▸ **Exercise goal**:
Scan the records below for the line containing "split; reflexivity ]." and the line containing "intros _; kp_locks". Copy both, plus every line between, exactly.

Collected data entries
____
Lemma drop_lock_ne lk l h : lk <> l -> drop_lock lk (l :: h) = l :: drop_lock lk h.
Proof. intros H. cbn. by rewrite decide_False. Qed.

Lemma pids_upd procs n i f : (forall p, p_pid (f p) = p_pid p) -> pids_ok procs n -> pids_ok (fupd procs i (f (procs i))) n.
Proof.
  intros Hf (Hk & H). split; [done|].
  assert (forall j, p_pid (fupd procs i (f (procs i)) j) = p_pid (procs j)) as Hp.
  { intros j. unfold fupd. destruct (Z.eqb_spec j i) as [->|]; [apply Hf|done]. }
  intros j Hj. rewrite Hp. destruct (H j Hj) as [H1 H2]. split; [done|]. intros j'. rewrite Hp. apply H2.
Qed.

(** Updating a process other than its pid and its kernel stack. *)
Lemma steady_upd_proc i f s : (forall p, p_pid (f p) = p_pid p /\ p_kstack (f p) = p_kstack p) -> steady s (upd_proc i f s).
Proof.
  intros Hf. split; [done|]. split; [done|]. intros [H1 H2 H3 H4]. split; try done.
  - apply pids_upd; [apply Hf|done].
  - intros j Hj. unfold upd_proc. cbn. unfold fupd. destruct (Z.eqb_spec j i) as [->|]; [rewrite (proj2 (Hf _)); auto|auto].
Qed.

(** ** The tactic *)

Create HintDb kp discriminated.
#[export] Hint Constants Opaque : kp.

Lemma same_fields s s' : k_held s' = k_held s -> k_cur s' = k_cur s -> k_procs s' = k_procs s -> k_nextpid s' = k_nextpid s ->
  k_stats s' = k_stats s -> k_swap s' = k_swap s -> steady s s'.
Proof. intros E1 E2 E3 E4 E5 E6. split; [done|]. split; [done|]. unfold kernel_ok. by rewrite E3, E4, E5, E6. Qed.

Ltac kp_steady := first
  [ solve [auto with kp nocore]
  | solve [apply same_fields; reflexivity]
  | apply steady_upd_proc; intros; split; reflexivity ].

Ltac kp_locks := repeat first [rewrite drop_lock_head | rewrite drop_lock_ne by (discriminate || congruence || assumption)].

Ltac kp_leaf := match goal with
  | |- keeps _ (ret _) _ => apply keeps_ret; reflexivity
  | |- keeps _ (panic _) _ => apply keeps_panic
  | |- keeps _ (undef _) _ => apply keeps_undef
  | |- keeps _ hang _ => apply keeps_hang
  | |- keeps _ (gets _) _ => apply keeps_gets; intros; reflexivity
  | |- keeps _ get _ => apply keeps_get; intros; reflexivity
  | |- keeps _ (modify _) _ => apply keeps_modify; [intros; kp_steady | reflexivity]
  | |- keeps _ (acquire _) _ => apply keeps_acquired; reflexivity
  | |- keeps _ (release _) _ => apply keeps_release; kp_locks; reflexivity
  | |- keeps _ _ _ => first
      [ solve [auto with kp nocore]
      | eapply keeps_weaken; [solve [auto with kp nocore] | solve [intros; reflexivity | intros [?|?]; reflexivity]] ]
  end.

Ltac kp := intros; lazy zeta; repeat (lazy zeta;
  match goal with
  | |- keeps _ (bind (acquire _) _) _ => apply keeps_acquire; intros ?
  | |- keeps _ (bind (release _) _) _ => apply keeps_release_bind; intros _; kp_locks
  | |- keeps ?h (bind _ _) _ => apply (keeps_bind h _ _ (fun _ => h)); [|intros ?; cbv beta]
  | |- keeps _ (for_each _ _) _ => apply keeps_for_each; intros ?
  | |- keeps _ (for_find _ _) _ => apply keeps_for_find; [reflexivity | intros ?]
  | |- keeps _ (iter _ _ _) _ => apply keeps_iter; intros ?
  | |- keeps _ (if ?b then _ else _) _ => destruct b
  | |- keeps _ (match ?x with _ => _ end) _ => destruct x
  | |- keeps _ _ _ => kp_leaf
  end).

(** One command that keeps the locks. *)
Ltac kp_skip := match goal with |- keeps ?h (bind _ _) _ => apply (keeps_bind h _ _ (fun _ => h)); [kp | let x := fresh "a" in intros x; cbv beta] end.

Abbreviation bal m := (forall h, keeps h m (fun _ => h)).

Create HintDb kpu.
#[local] Hint Unfold myproc : kpu.
Tactic Notation "by_kp" reference(f) := unfold f; autounfold with kpu; kp.

(** ** Memory and devices *)

Lemma kp_ld64 a : bal (ld64 a).
Proof. intros h s v s' H Hh HI. unfold ld64 in H. destruct (in_ram a 8); by simplify_eq. Qed.
Lemma kp_st64 a v : bal (st64 a v).
Proof. intros h s u s' H Hh HI. unfold st64 in H. destruct (in_ram a 8); by simplify_eq. Qed.
Lemma kp_kmemset a c n : bal (kmemset a c n).
Proof. intros h s u s' H Hh HI. unfold kmemset in H. destruct (in_ram a n); by simplify_eq. Qed.
Lemma kp_kmemmove d a n : bal (kmemmove d a n).
Proof. intros h s u s' H Hh HI. unfold kmemmove in H. destruct (in_ram d n && in_ram a n); by simplify_eq. Qed.
Lemma kp_printf fmt args : bal (printf fmt args).
Proof. intros h s u s' [= <- <-] Hh HI. done. Qed.
Lemma kp_kwrite a bs : bal (kwrite a bs).
Proof. intros h s u s' H Hh HI. unfold kwrite in H. case_match; by simplify_eq. Qed.
Lemma kp_kread a n : bal (kread a n).
Proof. intros h s u s' H Hh HI. unfold kread in H. case_match; by simplify_eq. Qed.
#[local] Hint Resolve kp_ld64 kp_st64 kp_kmemset kp_kmemmove kp_printf kp_kwrite kp_kread : kp.

Section Kernel.
Context {LAY : Layout} {ENV : Env} {SYM : Symbols} {RELY : Rely}.

Lemma keeps_read {A} r (f : Z -> A) : bal (fun s => let '(v, s) := mmio_read r s in Ok (f v) s).
Proof using RELY.
  intros h s a s' H Hh HI. destruct (rely_read r s) as (H1 & H2 & H3). destruct (mmio_read r s) as [v s1]. cbn in *. simplify_eq. auto.
Qed.
#[local] Hint Resolve keeps_read rely_write rely_others : kp.

(** ** Sleeping and waking *)

Lemma kp_curproc_id s i s' : curproc s = Ok i s' -> s' = s.
Proof. unfold curproc, myproc, bind, gets. destruct (k_cur s); [by intros [= _ <-]|done]. Qed.

Lemma kp_curproc : bal curproc.
Proof. by_kp curproc. Qed.
#[local] Hint Resolve kp_curproc : kp.
Lemma kp_sched : bal sched.
Proof using RELY. by_kp sched. Qed.
#[local] Hint Resolve kp_sched : kp.

(** [sched] panics unless exactly one lock is held. *)
Lemma keeps_sched {B} h (k : K B) Q : (length h = 1%nat -> keeps h k Q) -> keeps h (sched ;; k) Q.
Proof using RELY.
  intros Hk s b s' H Hh HI. apply bind_inv in H as ([] & s1 & H1 & H2). destruct (kp_sched h _ _ _ H1 Hh HI) as (E1 & E2 & E3).
  assert (length h = 1%nat) as Hl.
  { apply bind_inv in H1 as (i & s2 & H0 & H1). apply kp_curproc_id in H0 as ->. apply bind_inv in H1 as (? & ? & [= -> ->] & H1).
    destruct (negb (holds _ _)); [done|]. destruct (negb _) eqn:E in H1; [done|]. rewrite Hh in E. apply negb_false_iff, Z.eqb_eq in E. lia. }
  destruct (Hk Hl _ _ _ H2 E1 E3) as (F1 & F2 & F3). split; [done|]. split; [congruence|done].
Qed.

Lemma drop_lock_all lk h : lk ∈ h -> drop_lock lk h = [] -> h = [lk].
Proof. destruct h as [|l h]; [by intros ?%not_elem_of_nil|]. cbn. case_decide; [by subst; intros _ ->|done]. Qed.

(** [sleep] gives its lock away and takes it again; it can only be called with
    that lock alone. *)
Lemma kp_sleep ch lk : bal (sleep ch lk).
Proof using RELY.
  intros h. unfold sleep. kp_skip. rename a into i. apply keeps_acquire. intros Hi.
  apply keeps_release_bind. intros Hlk. destruct (decide (lk = L_proc i)) as [->|Hne].
  - rewrite drop_lock_head. kp_skip. kp_skip. kp_skip.
    kp_skip. by apply keeps_release_bind.
  - rewrite drop_lock_ne by done. kp_skip. kp_skip. apply keeps_sched. intros Hl.
    kp_skip. apply keeps_release_bind. intros _. rewrite drop_lock_head.
    assert (drop_lock lk h = []) as E by (cbn in Hl; destruct (drop_lock lk h); [done|cbn in Hl; lia]). rewrite E.
    apply elem_of_cons in Hlk as [?|Hlk]; [done|]. rewrite (drop_lock_all lk h Hlk E).
    kp.
Qed.
#[local] Hint Resolve kp_sleep : kp.
Lemma kp_yield : bal yield.
Proof. by_kp yield. Qed.
#[local] Hint Resolve kp_yield : kp.
Lemma kp_wake_proc ch i : bal (wake_proc ch i).
Proof. by_kp wake_proc. Qed.
#[local] Hint Resolve kp_wake_proc : kp.
Lemma kp_wakeup ch : bal (wakeup ch).
Proof. by_kp wakeup. Qed.
#[local] Hint Resolve kp_wakeup : kp.
Lemma kp_setkilled i : bal (setkilled i).
Proof. by_kp setkilled. Qed.
#[local] Hint Resolve kp_setkilled : kp.
Lemma kp_killed i : bal (killed i).
Proof. by_kp killed. Qed.
#[local] Hint Resolve kp_killed : kp.
Lemma kp_kkill pid : bal (kkill pid).
Proof. by_kp kkill. Qed.
#[local] Hint Resolve kp_kkill : kp.
Lemma kp_acquiresleep l : bal (acquiresleep l).
Proof. by_kp acquiresleep. Qed.
#[local] Hint Resolve kp_acquiresleep : kp.
Lemma kp_releasesleep l : bal (releasesleep l).
Proof. by_kp releasesleep. Qed.
#[local] Hint Resolve kp_releasesleep : kp.
Lemma kp_holdingsleep l : bal (holdingsleep l).
Proof. by_kp holdingsleep. Qed.
#[local] Hint Resolve kp_holdingsleep : kp.


(** ** Disk, buffers, log *)

#[local] Hint Unfold set_desc set_free set_info_b vget rread rwrite alloc3_desc : kpu.

Lemma kp_alloc_desc : bal alloc_desc.
Proof. by_kp alloc_desc. Qed.
#[local] Hint Resolve kp_alloc_desc : kp.
Lemma kp_free_desc i : bal (free_desc i).
Proof. by_kp free_desc. Qed.
#[local] Hint Resolve kp_free_desc : kp.
Lemma kp_free_next i : bal (free_next i).
Proof. by_kp free_next. Qed.
#[local] Hint Resolve kp_free_next : kp.
Lemma kp_free_chain i : bal (free_chain i).
Proof. by_kp free_chain. Qed.
#[local] Hint Resolve kp_free_chain : kp.
Lemma kp_alloc_descs n : forall got, bal (alloc_descs n got).
Proof. induction n as [|n IH]; intros got h; cbn [alloc_descs]; kp. Qed.
#[local] Hint Resolve kp_alloc_descs : kp.
Lemma kp_format_request d0 d1 d2 b sector write : bal (format_request d0 d1 d2 b sector write).
Proof. by_kp format_request. Qed.
#[local] Hint Resolve kp_format_request : kp.
Lemma kp_submit_request d0 b : bal (submit_request d0 b).
Proof. by_kp submit_request. Qed.
#[local] Hint Resolve kp_submit_request : kp.
Lemma kp_alloc_wait u : bal (alloc_wait u).
Proof. by_kp alloc_wait. Qed.
#[local] Hint Resolve kp_alloc_wait : kp.
Lemma kp_done_wait b u : bal (done_wait b u).
Proof. by_kp done_wait. Qed.
#[local] Hint Resolve kp_done_wait : kp.
Lemma kp_virtio_disk_rw b write : bal (virtio_disk_rw b write).
Proof. by_kp virtio_disk_rw. Qed.
#[local] Hint Resolve kp_virtio_disk_rw : kp.
Lemma kp_intr_one u : bal (intr_one u).
Proof. by_kp intr_one. Qed.
#[local] Hint Resolve kp_intr_one : kp.
Lemma kp_virtio_disk_intr : bal virtio_disk_intr.
Proof. by_kp virtio_disk_intr. Qed.
#[local] Hint Resolve kp_virtio_disk_intr : kp.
____
▸ **Result for this task**:
  | apply steady_upd_proc; intros; split; reflexivity ].

Ltac kp_locks := repeat first [rewrite drop_lock_head | rewrite drop_lock_ne by (discriminate || congruence || assumption)].

Ltac kp_leaf := match goal with
  | |- keeps _ (ret _) _ => apply keeps_ret; reflexivity
  | |- keeps _ (panic _) _ => apply keeps_panic
  | |- keeps _ (undef _) _ => apply keeps_undef
  | |- keeps _ hang _ => apply keeps_hang
  | |- keeps _ (gets _) _ => apply keeps_gets; intros; reflexivity
  | |- keeps _ get _ => apply keeps_get; intros; reflexivity
  | |- keeps _ (modify _) _ => apply keeps_modify; [intros; kp_steady | reflexivity]
  | |- keeps _ (acquire _) _ => apply keeps_acquired; reflexivity
  | |- keeps _ (release _) _ => apply keeps_release; kp_locks; reflexivity
  | |- keeps _ _ _ => first
      [ solve [auto with kp nocore]
      | eapply keeps_weaken; [solve [auto with kp nocore] | solve [intros; reflexivity | intros [?|?]; reflexivity]] ]
  end.

Ltac kp := intros; lazy zeta; repeat (lazy zeta;
  match goal with
  | |- keeps _ (bind (acquire _) _) _ => apply keeps_acquire; intros ?
  | |- keeps _ (bind (release _) _) _ => apply keeps_release_bind; intros _; kp_locks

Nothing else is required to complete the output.